Summer Reading for Kids

Summer Reading for Kids

How to encourage your kids to read this summer

It’s summer and the last thing your kids want is an assignment. You know they should do some reading over the break in order to help mitigate the “summer slide” that happens to most kids. But if you make reading a chore, you risk turning your kids off.

Schools have summer reading programs. Libraries have summer reading programs. Parent groups have recommendations and lists of books that appeal to parents. And there are goals and rewards and milestones. And all of this feels like work.

Ditch the program

One of the best ways to encourage your kids to read is for you to be a reader. Seriously.

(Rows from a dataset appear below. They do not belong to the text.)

Definition rwalk (size tag : Z) (qids : list QID) : list Z :=
  u32 size ++ [op_code RWALK] ++ u16 tag ++ u16 (Z.of_nat (length qids)) ++ concat (map enc_qid qids).

Section parse.
Lemma byte_le b : 0 ≤ b < 256 → [b] = le_bytes 1 b.
Proof. intros Hb. unfold le_bytes. by rewrite Z.mod_small. Qed.

Lemma qid_kind_roundtrip k : k ≠ DONT → qid_try_from (qid_code k) = Some k.
Proof. by destruct k. Qed.

Lemma qid_code_byte k : 0 ≤ qid_code k < 256.
Proof. destruct k; simpl; lia. Qed.

Lemma length_enc_qid q : length (enc_qid q) = 13%nat.
Proof. unfold enc_qid, u32, u64. by rewrite !length_app, !length_le_bytes. Qed.

Lemma length_enc_qids qs : length (concat (map enc_qid qs)) = (13 * length qs)%nat.
Proof.
  induction qs as [|q qs IH]; [done|]. cbn [map concat length]. rewrite length_app, length_enc_qid, IH. lia.
Qed.

Lemma read_at {A} n pre x rest p (k : option Z → MM A) :
  (0 < n)%nat → 0 ≤ x < 2 ^ (8 * Z.of_nat n) → p = length pre →
  bind (read_n n) k (mkMsg (pre ++ le_bytes n x ++ rest) p)
  = k (Some x) (mkMsg (pre ++ le_bytes n x ++ rest) (p + n)).
Proof. intros Hn Hx ->. by erewrite bind_Done by (by apply read_n_run). Qed.

Lemma read_qid_run pre q rest :
  qid_ok q →
  read_qid (mkMsg (pre ++ enc_qid q ++ rest) (length pre))
  = Done (q, mkMsg (pre ++ enc_qid q ++ rest) (length pre + 13)).
Proof.
  intros (Hk & Hv & Hp). unfold read_qid, enc_qid, u32, u64, read_u8, read_u32, read_u64.
  rewrite byte_le by apply qid_code_byte. rewrite <- !app_assoc.
  rewrite read_at by (lia || apply qid_code_byte || done). mstep. rewrite qid_kind_roundtrip by done. mstep.
  rewrite (app_assoc pre). rewrite read_at by (rewrite ?length_app, ?length_le_bytes; (simpl; lia) || done). mstep.
  rewrite (app_assoc (pre ++ _)).
  rewrite read_at by (rewrite ?length_app, ?length_le_bytes; (simpl; lia) || done). mstep.
  unfold ret. rewrite <- !app_assoc. do 2 f_equal; [by destruct q|]. f_equal. lia.
Qed.

Lemma skips_run k : ∀ m, (pos m + 13 * k ≤ length (buf m))%nat →
  skips k m = Done (tt, mkMsg (buf m) (pos m + 13 * k)).
Proof.
  induction k as [|k IH]; intros [b p] Hl; cbn [skips].
  - unfold ret. do 3 f_equal. simpl. lia.
  - unfold skip, seek, bind. simpl in *. rewrite (proj2 (Nat.leb_le _ _)) by lia.
    rewrite IH by (simpl; lia). simpl. do 3 f_equal. lia.
Qed.
End parse.

Section walk.
Context {D : Type} `{Mmio D}.
Context (device : D → list Z → nat → D * list Z).
Context (v2p : Z → option Z) (buf_ptr self_ptr pa : Z).
Context (Hself : self_ptr ≠ 0) (Hv : v2p buf_ptr = Some pa).

Lemma alloc_fid_run (s : PSt D) fid :
  pinv s → BitSet128.first_clr (fid_bs s) = Done (Some fid) →
  ∃ s', alloc_fid s = Done (Some fid, s') ∧ St ({[fid]} ∪ fids s) (files s) s' ∧
    dev s' = dev s ∧ p_tag s' = p_tag s ∧ 0 ≤ fid < 128.
Proof using Type.
  intros Hp Ef. pose proof (alloc_fid_triple (fids s) (files s) s (conj Hp (conj eq_refl eq_refl))) as Ht.
  unfold alloc_fid in *. revert Ht. mstep. unfold lift at 1, bind at 1. rewrite Ef.
  destruct (BitSet128.first_clr_ok _ (pi_fids s Hp)) as (r & Er & Hr). rewrite Ef in Er. injection Er as <-.
  destruct Hr as (Hi & _). destruct (BitSet128.set_ok _ (pi_fids s Hp) fid Hi) as (bs & Es & _).
  unfold lift, bind. rewrite Es. simpl. intros (_ & Hr & Hst). eexists. split; [done|]. split; [exact Hst|]. done.
Qed.

(** The round trip of a request whose buffer is the reference encoding. *)
Lemma call_run (s : PSt D) r d' reply k :
  pinv s → ordinary r → encodable r → Z.of_nat (rlen r) < 2 ^ 32 → (length reply ≤ rlen r)%nat →
  device (doorbell (dev s)) (wire (op_code (req_op r)) (req_tag r) (body r)) (rlen r) = (d', reply) →
  Z.land (reg_read d' INTERRUPTSTATUS) 2 = 0 →
  reply !! 4%nat = Some k → 0 ≤ k < 256 →
  ∃ s' pad, call device v2p buf_ptr self_ptr r s = Done ((k, mkMsg (reply ++ pad) 5), s') ∧
    pinv s' ∧ core s' = core s.
Proof using Hself Hv.
  intros Hp Ho He Hrl Hlen Hdev Hirq Hk Hkb. destruct (build_run r He) as (m & Eb & Hb).
  destruct (capacity_ok r Ho) as [Hc1 Hc2].
  assert (length (wire (op_code (req_op r)) (req_tag r) (body r)) = tlen r) as Hlw
    by (rewrite length_wire; apply length_body).
  assert (length (buf m) = capacity r) as Hl by (rewrite Hb, length_app, Hlw, length_replicate; lia).
  destruct He as (_ & Ht & _).
  pose proof (transact_run device v2p buf_ptr self_ptr Hself s r m pa d' reply Hp Hv) as E.
  rewrite (wl_small (tlen r)), (wl_small (rlen r)) in E by done. rewrite Hl in E.
  specialize (E Hc1 Hc2). rewrite Hb, take_app_length' in E by done. specialize (E Hdev).
  cbv zeta in E. rewrite Hirq in E. simpl in E. destruct E as (s' & E & Hp' & Hc' & _).
  exists s', (drop (length reply) (wire (op_code (req_op r)) (req_tag r) (body r) ++ replicate (capacity r - tlen r) 0x69)).
  split; [|done]. unfold call, msg, lift, bind. rewrite Eb. rewrite E.
  unfold splice. rewrite take_0, take_ge by lia. cbn [app Nat.add].
  set (pad := drop (length reply) _). pose proof (lookup_lt_Some _ _ _ Hk) as H5.
  unfold resp_kind, seek, read_u8, bind. cbn [buf pos].
  rewrite (proj2 (Nat.leb_le _ _)) by (rewrite length_app; lia).
  assert (reply ++ pad = take 4 reply ++ le_bytes 1 k ++ (drop 5 reply ++ pad)) as Esp.
  { rewrite <- (byte_le k Hkb), !app_assoc. f_equal. rewrite <- app_assoc. symmetry. by apply take_drop_middle. }
  assert (length (take 4 reply) = 4%nat) as Hl4 by (rewrite length_take; lia).
  pose proof (read_n_run 1 (take 4 reply) k (drop 5 reply ++ pad) ltac:(lia) Hkb) as Er.
  rewrite <- Esp, Hl4 in Er. rewrite Er. done.
Qed.

Lemma fids_St (s : PSt D) F T : St F T s → pinv s ∧ fids s = F ∧ files s = T.
Proof using Type. done. Qed.

(** The parse of an [Rwalk] that names one qid per path element. *)
Lemma rwalk_parse size tag qs q pad :
  Z.of_nat (length qs) + 1 < 65536 → qid_ok q →
  let b := rwalk size tag (qs ++ [q]) ++ pad in
  (seek 7 ;;; let! n := read_u16 in unwrap n) (mkMsg b 5) = Done (Z.of_nat (length qs + 1), mkMsg b 9) ∧
  ∃ m, (skips (length qs) ;;; read_qid) (mkMsg b 9) = Done (q, m).
Proof using Type.
  intros Hn Hq b.
  set (h := u32 size ++ [op_code RWALK] ++ u16 tag).
  assert (length h = 7%nat) as Hh by (unfold h, u32, u16; by rewrite !length_app, !length_le_bytes).
  set (body := concat (map enc_qid (qs ++ [q]))).
  assert (b = h ++ le_bytes 2 (Z.of_nat (length qs + 1)) ++ (body ++ pad)) as Eb.
  { unfold b, rwalk, h, body, u16, u32. rewrite length_app. cbn [length]. by rewrite <- !app_assoc. }
  assert (length (le_bytes 2 (Z.of_nat (length qs + 1))) = 2%nat) as H2 by apply length_le_bytes.
  clearbody b. subst b. split.
  - unfold seek, bind at 1. cbn [buf]. rewrite (proj2 (Nat.leb_le _ _)) by (rewrite length_app; lia).
    unfold read_u16. rewrite read_at by (simpl; lia). done.
  - assert (concat (map enc_qid qs) ++ enc_qid q = body) as Ebd.
    { unfold body. rewrite map_app, concat_app. cbn [map concat]. by rewrite app_nil_r. }
    eexists. erewrite bind_Done; [|apply skips_run; cbn [pos buf]; rewrite !length_app, <- Ebd, length_app,
      length_enc_qids, length_enc_qid; lia]. cbn [pos buf].
    pose proof (read_qid_run ((h ++ le_bytes 2 (Z.of_nat (length qs + 1))) ++ concat (map enc_qid qs)) q pad Hq) as Er.
    rewrite !length_app, Hh, H2, length_enc_qids in Er. rewrite <- Ebd. rewrite <- !app_assoc in *. exact Er.
Qed.

Lemma walk_ok_run (s : PSt D) ws fid d' size tag qs q :
  let r := Twalk (p_tag s) 0 fid ws in
  pinv s → BitSet128.first_clr (fid_bs s) = Done (Some fid) → encodable r →
  length ws = (length qs + 1)%nat → qid_ok q →
  device (doorbell (dev s)) (wire (op_code TWALK) (p_tag s) (body r)) (rlen r)
    = (d', rwalk size tag (qs ++ [q])) →
  Z.land (reg_read d' INTERRUPTSTATUS) 2 = 0 →
  ∃ s', walk_inner device v2p buf_ptr self_ptr ws s = Done (Some (fid, q), s') ∧
    pinv s' ∧ fids s' = {[fid]} ∪ fids s ∧ files s' = files s.
Proof using Hself Hv.
  intros r Hp Ef He Hlen Hq Hdev Hirq. unfold walk_inner.
  set (s0 := mkPSt (p_q s) (fid_bs s) (wadd 16 (p_tag s) 1) (root_qid s) (has_regs s) (files s) (dev s) (dev_pos s)).
  assert (next_tag s = Done (p_tag s, s0)) as Et by done. mrun Et.
  assert (pinv s0) as Hp0 by (destruct Hp; by split).
  destruct (alloc_fid_run s0 fid Hp0 Ef) as (s1 & Ea & (Hp1 & HF1 & HT1) & Ed1 & _ & Hr). mrun Ea. mstep.
  assert (Z.of_nat (length ws) < 65536) as Hws by apply He.
  assert (length (rwalk size tag (qs ++ [q])) = rlen r) as Hlr.
  { unfold rwalk, u16, u32. rewrite !length_app, !length_le_bytes, length_enc_qids, length_app. cbn. lia. }
  destruct (call_run s1 r d' (rwalk size tag (qs ++ [q])) (op_code RWALK))
    as (s2 & pad & Ec & Hp2 & Hc2); try done.
  { unfold r; cbn [rlen]. lia. }
  { lia. }
  { by rewrite Ed1. }
  fold r. mrun Ec. cbv beta iota. rewrite Z.eqb_refl. cbv beta iota delta [negb].
  destruct (rwalk_parse size tag qs q pad ltac:(lia) Hq) as [E1 [m E2]].
  unfold msg, lift, bind at 1. rewrite E1. cbv beta iota. rewrite Hlen, Z.eqb_refl.
  destruct (Z.eqb_spec (Z.of_nat (length qs + 1)) 0); [lia|]. unfold bind at 1.
  replace (Z.to_nat (Z.of_nat (length qs + 1)) - 1)%nat with (length qs) by lia. rewrite E2.
  eexists. split; [done|]. destruct (fids_core _ _ Hc2) as [E3 E4]. split; [done|]. split; [by rewrite E3, HF1|by rewrite E4, HT1].
Qed.
End walk.

(** ** Directory entries *)
Record dent := mkDent { de_ty : Z; de_ver : Z; de_ino : Z; de_off : Z; de_dt : Z; de_name : list Z }.

(** As the server sends it: [qid[13] offset[8] type[1] name[s]]. *)
Definition enc_dent (d : dent) : list Z :=
  ([de_ty d] ++ u32 (de_ver d)) ++ u64 (de_ino d) ++ u64 (de_off d) ++ [de_dt d] ++ str (de_name d).

(** As [getdents64] returns it: [d_ino d_off d_reclen d_type d_name 0]. *)
Definition linux_dent (offt : Z) (d : dent) : list Z :=
  u64 (de_ino d) ++ u64 offt ++ u16 (20 + Z.of_nat (length (de_name d))) ++ [de_dt d] ++ de_name d ++ [0].

Definition dent_ok (d : dent) : Prop :=
  0 ≤ de_ino d < 2 ^ 64 ∧ 0 ≤ de_off d < 2 ^ 64 ∧ Z.of_nat (length (de_name d)) < 65516.

Section dents.
Lemma length_enc_dent d : length (enc_dent d) = (24 + length (de_name d))%nat.
Proof. unfold enc_dent, u32, u64. rewrite !length_app, !length_le_bytes, length_str. cbn. lia. Qed.

Lemma length_linux_dent offt d : length (linux_dent offt d) = (20 + length (de_name d))%nat.
Proof. unfold linux_dent, u16, u64. rewrite !length_app, !length_le_bytes. cbn. lia. Qed.

Lemma copy_out_app n l1 l2 : length l1 = n → copy_out n (l1 ++ l2) = Done (l1, l2).
Proof.
  intros Hl. unfold copy_out. rewrite (proj2 (Nat.leb_le _ _)) by (rewrite length_app; lia).
  by rewrite take_app_length', drop_app_length'.
Qed.

Lemma copy_in_ok bs room out :
  (length bs ≤ room)%nat → copy_in bs room out = Done ((room - length bs)%nat, out ++ bs).
Proof. intros Hl. unfold copy_in. by rewrite (proj2 (Nat.leb_le _ _)). Qed.

Lemma put_byte_ok b room out : (1 ≤ room)%nat → put_byte b room out = Done ((room - 1)%nat, out ++ [b]).
Proof. intros Hl. unfold put_byte. by rewrite (proj2 (Nat.leb_le _ _)). Qed.

Lemma of_le_small n x : 0 ≤ x < 2 ^ (8 * Z.of_nat n) → of_le_bytes (le_bytes n x) = x.
Proof. intros. rewrite of_le_bytes_le_bytes. by apply Z.mod_small. Qed.

(** One turn of the loop. *)
Lemma dents_step fuel offt d rest room out rl dof :
  dent_ok d → (length (linux_dent offt d) ≤ room)%nat →
  dents_loop (S fuel) offt (enc_dent d ++ rest) room out rl dof
  = dents_loop fuel offt rest (room - length (linux_dent offt d)) (out ++ linux_dent offt d)
      (rl + (20 + Z.of_nat (length (de_name d)))) (de_off d).
Proof.
  intros (Hi & Ho & Hn) Hroom. rewrite length_linux_dent in Hroom.
  assert (∃ b r, enc_dent d ++ rest = b :: r) as (b & r & Eb) by (unfold enc_dent; simpl; eauto).
  rewrite Eb. cbn [dents_loop]. rewrite <- Eb. clear b r Eb. unfold enc_dent, u32, u64.
  rewrite (proj2 (Nat.leb_le _ _)) by (rewrite !length_app, !length_le_bytes; cbn; lia). rewrite <- app_assoc.
  rewrite drop_app_length' by (rewrite length_app, length_le_bytes; done). cbn [obind].
  rewrite <- !app_assoc. rewrite copy_out_app by apply length_le_bytes. cbn [obind].
  rewrite copy_out_app by apply length_le_bytes. cbn [obind app].
  unfold str. rewrite <- app_assoc. rewrite copy_out_app by apply length_le_bytes. cbn [obind].
  rewrite !of_le_small by (simpl; lia).
  rewrite (wrap_small 16) by lia.
  rewrite copy_in_ok by (rewrite length_le_bytes; lia). cbn [obind].
  rewrite copy_in_ok by (rewrite !length_le_bytes; lia). cbn [obind].
  rewrite copy_in_ok by (rewrite !length_le_bytes; lia). cbn [obind].
  rewrite put_byte_ok by (rewrite !length_le_bytes; lia). cbn [obind].
  rewrite copy_out_app by lia. cbn [obind].
  rewrite copy_in_ok by (rewrite !length_le_bytes; lia). cbn [obind].
  rewrite put_byte_ok by (rewrite !length_le_bytes; lia). cbn [obind].
  rewrite !length_le_bytes, length_linux_dent. unfold linux_dent, u64, u16.
  rewrite <- !app_assoc. cbn [app].
  replace (8 + 8 + 3 + Z.of_nat (length (de_name d)) + 1) with (20 + Z.of_nat (length (de_name d))) by lia.
  f_equal. lia.
Qed.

They learn by example. And younger children usually love being read to. But just seeing that reading is important to you helps make it a natural activity.

If you have more than one child, having them read to each other can also be fun, or have an older child read aloud to younger kids who can’t yet read themselves.

Don’t force or cajole or bribe your kids to read. Just make reading materials of all types readily available to them. This includes:

  • magazines
  • newspapers
  • graphic novels
  • audio books
  • blog posts
  • travel brochures
  • how-to-books
  • cookbooks
  • recipes
  • catalogs
  • word puzzles
  • encyclopedias
  • poetry
  • fiction
  • fantasy
  • hobby books (like coin collecting, gardening, insects, music, art, vintage record albums…)

Resist the temptation to consult an “approved” reading list this summer and let your child’s own interests and hobbies guide them (and you) to reading about what they’re interested in, regardless of the medium. Your local librarian will be super helpful in directing you to reading materials on every topic.

Reading and writing are connected

Encouraging writing helps boost your child’s reading skills. You can help your child make a journal, or buy a ready-made one that they pick out, if they seem interested. Have them make a list of things they see or do over the summer so they have a ready made essay for back-to-school. This could easily turn into a scrapbook project. Help them pick a pen pal to write letters to. Have them write down recipes they like, creating their own collection or “cookbook”. Any type of writing activity is valuable and will improve their reading ability.

If your child has reading difficulties

Children who struggle to read are not going to enjoy reading. For some kids, making lower level, easier reading materials available can help. But if you suspect that your child is having a more serious problem with reading, summer is a good time to look into it. If the problem is something physical or cognitive, the earlier you get it diagnosed, the better. If it’s just that your child may be slower to catch on and develop reading skills, taking the pressure off and making it as fun and stress-free as possible will help.

Bottom line: remove the “work” aspect from summer reading and make a variety of materials available to your kids. Encourage reading without pressure and have a great summer!